**Input material:**
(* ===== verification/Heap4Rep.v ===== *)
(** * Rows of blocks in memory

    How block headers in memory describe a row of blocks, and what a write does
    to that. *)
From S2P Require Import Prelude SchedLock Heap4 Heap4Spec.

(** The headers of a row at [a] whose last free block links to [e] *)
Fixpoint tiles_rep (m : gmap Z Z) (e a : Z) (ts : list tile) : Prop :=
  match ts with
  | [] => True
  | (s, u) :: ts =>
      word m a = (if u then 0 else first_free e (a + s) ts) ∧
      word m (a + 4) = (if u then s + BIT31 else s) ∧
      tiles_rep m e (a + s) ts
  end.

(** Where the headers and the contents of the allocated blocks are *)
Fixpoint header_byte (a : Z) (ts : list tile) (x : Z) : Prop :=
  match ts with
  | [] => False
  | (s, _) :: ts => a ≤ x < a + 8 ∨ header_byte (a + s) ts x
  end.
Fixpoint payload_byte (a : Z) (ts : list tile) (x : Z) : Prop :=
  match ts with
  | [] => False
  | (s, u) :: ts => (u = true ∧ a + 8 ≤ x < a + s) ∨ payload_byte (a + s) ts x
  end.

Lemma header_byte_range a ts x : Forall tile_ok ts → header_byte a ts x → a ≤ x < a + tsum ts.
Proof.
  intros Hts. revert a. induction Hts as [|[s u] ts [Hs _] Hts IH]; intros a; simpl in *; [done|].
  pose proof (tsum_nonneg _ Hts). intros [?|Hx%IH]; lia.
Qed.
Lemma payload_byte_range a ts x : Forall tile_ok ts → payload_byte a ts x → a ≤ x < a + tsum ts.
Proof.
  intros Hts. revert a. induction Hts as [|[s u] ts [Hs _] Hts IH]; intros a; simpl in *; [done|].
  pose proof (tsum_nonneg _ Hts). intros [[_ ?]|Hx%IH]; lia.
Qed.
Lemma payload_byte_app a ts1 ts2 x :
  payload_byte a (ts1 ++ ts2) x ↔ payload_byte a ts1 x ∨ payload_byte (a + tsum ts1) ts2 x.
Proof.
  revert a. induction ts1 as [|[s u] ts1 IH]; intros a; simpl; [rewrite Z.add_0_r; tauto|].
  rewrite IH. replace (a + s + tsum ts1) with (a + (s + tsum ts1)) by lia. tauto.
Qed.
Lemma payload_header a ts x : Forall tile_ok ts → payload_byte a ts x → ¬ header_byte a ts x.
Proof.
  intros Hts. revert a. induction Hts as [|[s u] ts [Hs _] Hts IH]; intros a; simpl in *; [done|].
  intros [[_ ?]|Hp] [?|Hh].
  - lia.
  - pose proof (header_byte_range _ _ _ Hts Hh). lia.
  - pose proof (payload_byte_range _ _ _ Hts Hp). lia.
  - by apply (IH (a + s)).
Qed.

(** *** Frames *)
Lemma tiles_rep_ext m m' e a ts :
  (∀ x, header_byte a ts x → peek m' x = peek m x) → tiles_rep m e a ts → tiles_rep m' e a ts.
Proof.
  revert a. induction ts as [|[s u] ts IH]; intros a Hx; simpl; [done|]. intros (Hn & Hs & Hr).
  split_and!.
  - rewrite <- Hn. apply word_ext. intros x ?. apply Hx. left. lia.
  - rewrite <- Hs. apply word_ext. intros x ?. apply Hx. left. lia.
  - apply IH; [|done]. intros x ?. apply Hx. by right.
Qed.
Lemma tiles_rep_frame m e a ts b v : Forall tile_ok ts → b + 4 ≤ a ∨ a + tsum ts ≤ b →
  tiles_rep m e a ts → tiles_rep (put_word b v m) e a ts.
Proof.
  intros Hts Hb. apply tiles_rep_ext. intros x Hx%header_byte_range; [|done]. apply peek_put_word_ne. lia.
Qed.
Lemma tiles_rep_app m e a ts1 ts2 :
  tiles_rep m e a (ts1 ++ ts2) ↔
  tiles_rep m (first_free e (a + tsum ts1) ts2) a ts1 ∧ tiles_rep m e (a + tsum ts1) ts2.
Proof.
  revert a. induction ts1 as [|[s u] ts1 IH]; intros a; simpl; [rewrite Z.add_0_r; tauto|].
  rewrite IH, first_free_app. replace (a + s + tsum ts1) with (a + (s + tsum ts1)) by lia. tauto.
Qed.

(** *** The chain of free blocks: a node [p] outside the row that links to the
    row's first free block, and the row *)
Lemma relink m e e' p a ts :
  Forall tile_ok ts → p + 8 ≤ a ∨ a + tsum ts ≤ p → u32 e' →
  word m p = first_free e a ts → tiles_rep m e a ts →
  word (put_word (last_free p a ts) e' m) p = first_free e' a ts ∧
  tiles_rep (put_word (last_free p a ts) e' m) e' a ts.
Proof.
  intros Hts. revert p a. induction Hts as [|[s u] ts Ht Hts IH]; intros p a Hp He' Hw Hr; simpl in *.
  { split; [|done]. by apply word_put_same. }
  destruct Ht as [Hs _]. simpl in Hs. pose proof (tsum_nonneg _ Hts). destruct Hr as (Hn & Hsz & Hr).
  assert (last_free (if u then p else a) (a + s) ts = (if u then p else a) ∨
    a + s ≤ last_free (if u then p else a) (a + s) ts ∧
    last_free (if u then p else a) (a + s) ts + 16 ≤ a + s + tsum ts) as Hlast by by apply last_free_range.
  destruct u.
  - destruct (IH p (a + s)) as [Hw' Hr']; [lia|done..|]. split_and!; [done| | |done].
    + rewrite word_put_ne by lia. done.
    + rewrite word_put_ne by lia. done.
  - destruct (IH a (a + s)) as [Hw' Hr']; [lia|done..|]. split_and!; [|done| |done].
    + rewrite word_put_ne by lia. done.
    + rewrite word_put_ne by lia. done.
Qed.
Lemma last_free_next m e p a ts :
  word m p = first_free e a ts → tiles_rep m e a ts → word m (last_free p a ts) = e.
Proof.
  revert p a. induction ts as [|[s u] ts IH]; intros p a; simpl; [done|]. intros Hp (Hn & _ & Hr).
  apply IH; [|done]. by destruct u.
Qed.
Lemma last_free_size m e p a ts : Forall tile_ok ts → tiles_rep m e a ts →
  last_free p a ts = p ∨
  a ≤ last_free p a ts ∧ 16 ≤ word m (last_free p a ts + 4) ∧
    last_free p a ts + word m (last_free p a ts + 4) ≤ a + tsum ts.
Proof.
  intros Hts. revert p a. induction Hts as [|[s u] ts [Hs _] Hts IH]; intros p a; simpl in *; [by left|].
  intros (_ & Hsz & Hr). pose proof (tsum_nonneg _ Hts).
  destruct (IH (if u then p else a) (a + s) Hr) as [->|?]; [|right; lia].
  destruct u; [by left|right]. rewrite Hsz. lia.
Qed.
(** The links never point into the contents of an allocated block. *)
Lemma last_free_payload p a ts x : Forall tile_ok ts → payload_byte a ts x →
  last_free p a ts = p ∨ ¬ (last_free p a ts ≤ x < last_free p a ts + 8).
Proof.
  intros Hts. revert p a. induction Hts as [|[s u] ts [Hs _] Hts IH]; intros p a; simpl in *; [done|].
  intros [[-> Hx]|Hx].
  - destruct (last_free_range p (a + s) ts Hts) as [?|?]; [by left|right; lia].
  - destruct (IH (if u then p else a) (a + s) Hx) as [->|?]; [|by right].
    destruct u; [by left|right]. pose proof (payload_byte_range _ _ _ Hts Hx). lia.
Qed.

**Requirement:** Copy out each line of the data exactly.

**Result:**
(* ===== verification/Heap4Rep.v ===== *)
(** * Rows of blocks in memory

    How block headers in memory describe a row of blocks, and what a write does
    to that. *)
From S2P Require Import Prelude SchedLock Heap4 Heap4Spec.

(** The headers of a row at [a] whose last free block links to [e] *)
Fixpoint tiles_rep (m : gmap Z Z) (e a : Z) (ts : list tile) : Prop :=
  match ts with
  | [] => True
  | (s, u) :: ts =>
      word m a = (if u then 0 else first_free e (a + s) ts) ∧
      word m (a + 4) = (if u then s + BIT31 else s) ∧
      tiles_rep m e (a + s) ts
  end.

(** Where the headers and the contents of the allocated blocks are *)
Fixpoint header_byte (a : Z) (ts : list tile) (x : Z) : Prop :=
  match ts with
  | [] => False
  | (s, _) :: ts => a ≤ x < a + 8 ∨ header_byte (a + s) ts x
  end.
Fixpoint payload_byte (a : Z) (ts : list tile) (x : Z) : Prop :=
  match ts with
  | [] => False
  | (s, u) :: ts => (u = true ∧ a + 8 ≤ x < a + s) ∨ payload_byte (a + s) ts x
  end.

Lemma header_byte_range a ts x : Forall tile_ok ts → header_byte a ts x → a ≤ x < a + tsum ts.
Proof.
  intros Hts. revert a. induction Hts as [|[s u] ts [Hs _] Hts IH]; intros a; simpl in *; [done|].
  pose proof (tsum_nonneg _ Hts). intros [?|Hx%IH]; lia.
Qed.
Lemma payload_byte_range a ts x : Forall tile_ok ts → payload_byte a ts x → a ≤ x < a + tsum ts.
Proof.
  intros Hts. revert a. induction Hts as [|[s u] ts [Hs _] Hts IH]; intros a; simpl in *; [done|].
  pose proof (tsum_nonneg _ Hts). intros [[_ ?]|Hx%IH]; lia.
Qed.
Lemma payload_byte_app a ts1 ts2 x :
  payload_byte a (ts1 ++ ts2) x ↔ payload_byte a ts1 x ∨ payload_byte (a + tsum ts1) ts2 x.
Proof.
  revert a. induction ts1 as [|[s u] ts1 IH]; intros a; simpl; [rewrite Z.add_0_r; tauto|].
  rewrite IH. replace (a + s + tsum ts1) with (a + (s + tsum ts1)) by lia. tauto.
Qed.
Lemma payload_header a ts x : Forall tile_ok ts → payload_byte a ts x → ¬ header_byte a ts x.
Proof.
  intros Hts. revert a. induction Hts as [|[s u] ts [Hs _] Hts IH]; intros a; simpl in *; [done|].
  intros [[_ ?]|Hp] [?|Hh].
  - lia.
  - pose proof (header_byte_range _ _ _ Hts Hh). lia.
  - pose proof (payload_byte_range _ _ _ Hts Hp). lia.
  - by apply (IH (a + s)).
Qed.

(** *** Frames *)
Lemma tiles_rep_ext m m' e a ts :
  (∀ x, header_byte a ts x → peek m' x = peek m x) → tiles_rep m e a ts → tiles_rep m' e a ts.
Proof.
  revert a. induction ts as [|[s u] ts IH]; intros a Hx; simpl; [done|]. intros (Hn & Hs & Hr).
  split_and!.
  - rewrite <- Hn. apply word_ext. intros x ?. apply Hx. left. lia.
  - rewrite <- Hs. apply word_ext. intros x ?. apply Hx. left. lia.
  - apply IH; [|done]. intros x ?. apply Hx. by right.
Qed.
Lemma tiles_rep_frame m e a ts b v : Forall tile_ok ts → b + 4 ≤ a ∨ a + tsum ts ≤ b →
  tiles_rep m e a ts → tiles_rep (put_word b v m) e a ts.
Proof.
  intros Hts Hb. apply tiles_rep_ext. intros x Hx%header_byte_range; [|done]. apply peek_put_word_ne. lia.
Qed.
Lemma tiles_rep_app m e a ts1 ts2 :
  tiles_rep m e a (ts1 ++ ts2) ↔
  tiles_rep m (first_free e (a + tsum ts1) ts2) a ts1 ∧ tiles_rep m e (a + tsum ts1) ts2.
Proof.
  revert a. induction ts1 as [|[s u] ts1 IH]; intros a; simpl; [rewrite Z.add_0_r; tauto|].
  rewrite IH, first_free_app. replace (a + s + tsum ts1) with (a + (s + tsum ts1)) by lia. tauto.
Qed.

(** *** The chain of free blocks: a node [p] outside the row that links to the
    row's first free block, and the row *)
Lemma relink m e e' p a ts :
  Forall tile_ok ts → p + 8 ≤ a ∨ a + tsum ts ≤ p → u32 e' →
  word m p = first_free e a ts → tiles_rep m e a ts →
  word (put_word (last_free p a ts) e' m) p = first_free e' a ts ∧
  tiles_rep (put_word (last_free p a ts) e' m) e' a ts.
Proof.
  intros Hts. revert p a. induction Hts as [|[s u] ts Ht Hts IH]; intros p a Hp He' Hw Hr; simpl in *.
  { split; [|done]. by apply word_put_same. }
  destruct Ht as [Hs _]. simpl in Hs. pose proof (tsum_nonneg _ Hts). destruct Hr as (Hn & Hsz & Hr).
  assert (last_free (if u then p else a) (a + s) ts = (if u then p else a) ∨
    a + s ≤ last_free (if u then p else a) (a + s) ts ∧
    last_free (if u then p else a) (a + s) ts + 16 ≤ a + s + tsum ts) as Hlast by by apply last_free_range.
  destruct u.
  - destruct (IH p (a + s)) as [Hw' Hr']; [lia|done..|]. split_and!; [done| | |done].
    + rewrite word_put_ne by lia. done.
    + rewrite word_put_ne by lia. done.
  - destruct (IH a (a + s)) as [Hw' Hr']; [lia|done..|]. split_and!; [|done| |done].
    + rewrite word_put_ne by lia. done.
    + rewrite word_put_ne by lia. done.
Qed.
Lemma last_free_next m e p a ts :
  word m p = first_free e a ts → tiles_rep m e a ts → word m (last_free p a ts) = e.
Proof.
  revert p a. induction ts as [|[s u] ts IH]; intros p a; simpl; [done|]. intros Hp (Hn & _ & Hr).
  apply IH; [|done]. by destruct u.
Qed.
Lemma last_free_size m e p a ts : Forall tile_ok ts → tiles_rep m e a ts →
  last_free p a ts = p ∨
  a ≤ last_free p a ts ∧ 16 ≤ word m (last_free p a ts + 4) ∧
    last_free p a ts + word m (last_free p a ts + 4) ≤ a + tsum ts.
Proof.
  intros Hts. revert p a. induction Hts as [|[s u] ts [Hs _] Hts IH]; intros p a; simpl in *; [by left|].
  intros (_ & Hsz & Hr). pose proof (tsum_nonneg _ Hts).
  destruct (IH (if u then p else a) (a + s) Hr) as [->|?]; [|right; lia].
  destruct u; [by left|right]. rewrite Hsz. lia.
Qed.
(** The links never point into the contents of an allocated block. *)
Lemma last_free_payload p a ts x : Forall tile_ok ts → payload_byte a ts x →
  last_free p a ts = p ∨ ¬ (last_free p a ts ≤ x < last_free p a ts + 8).
Proof.
  intros Hts. revert p a. induction Hts as [|[s u] ts [Hs _] Hts IH]; intros p a; simpl in *; [done|].
  intros [[-> Hx]|Hx].
  - destruct (last_free_range p (a + s) ts Hts) as [?|?]; [by left|right; lia].
  - destruct (IH (if u then p else a) (a + s) Hx) as [->|?]; [|by right].
    destruct u; [by left|right]. pose proof (payload_byte_range _ _ _ Hts Hx). lia.
Qed.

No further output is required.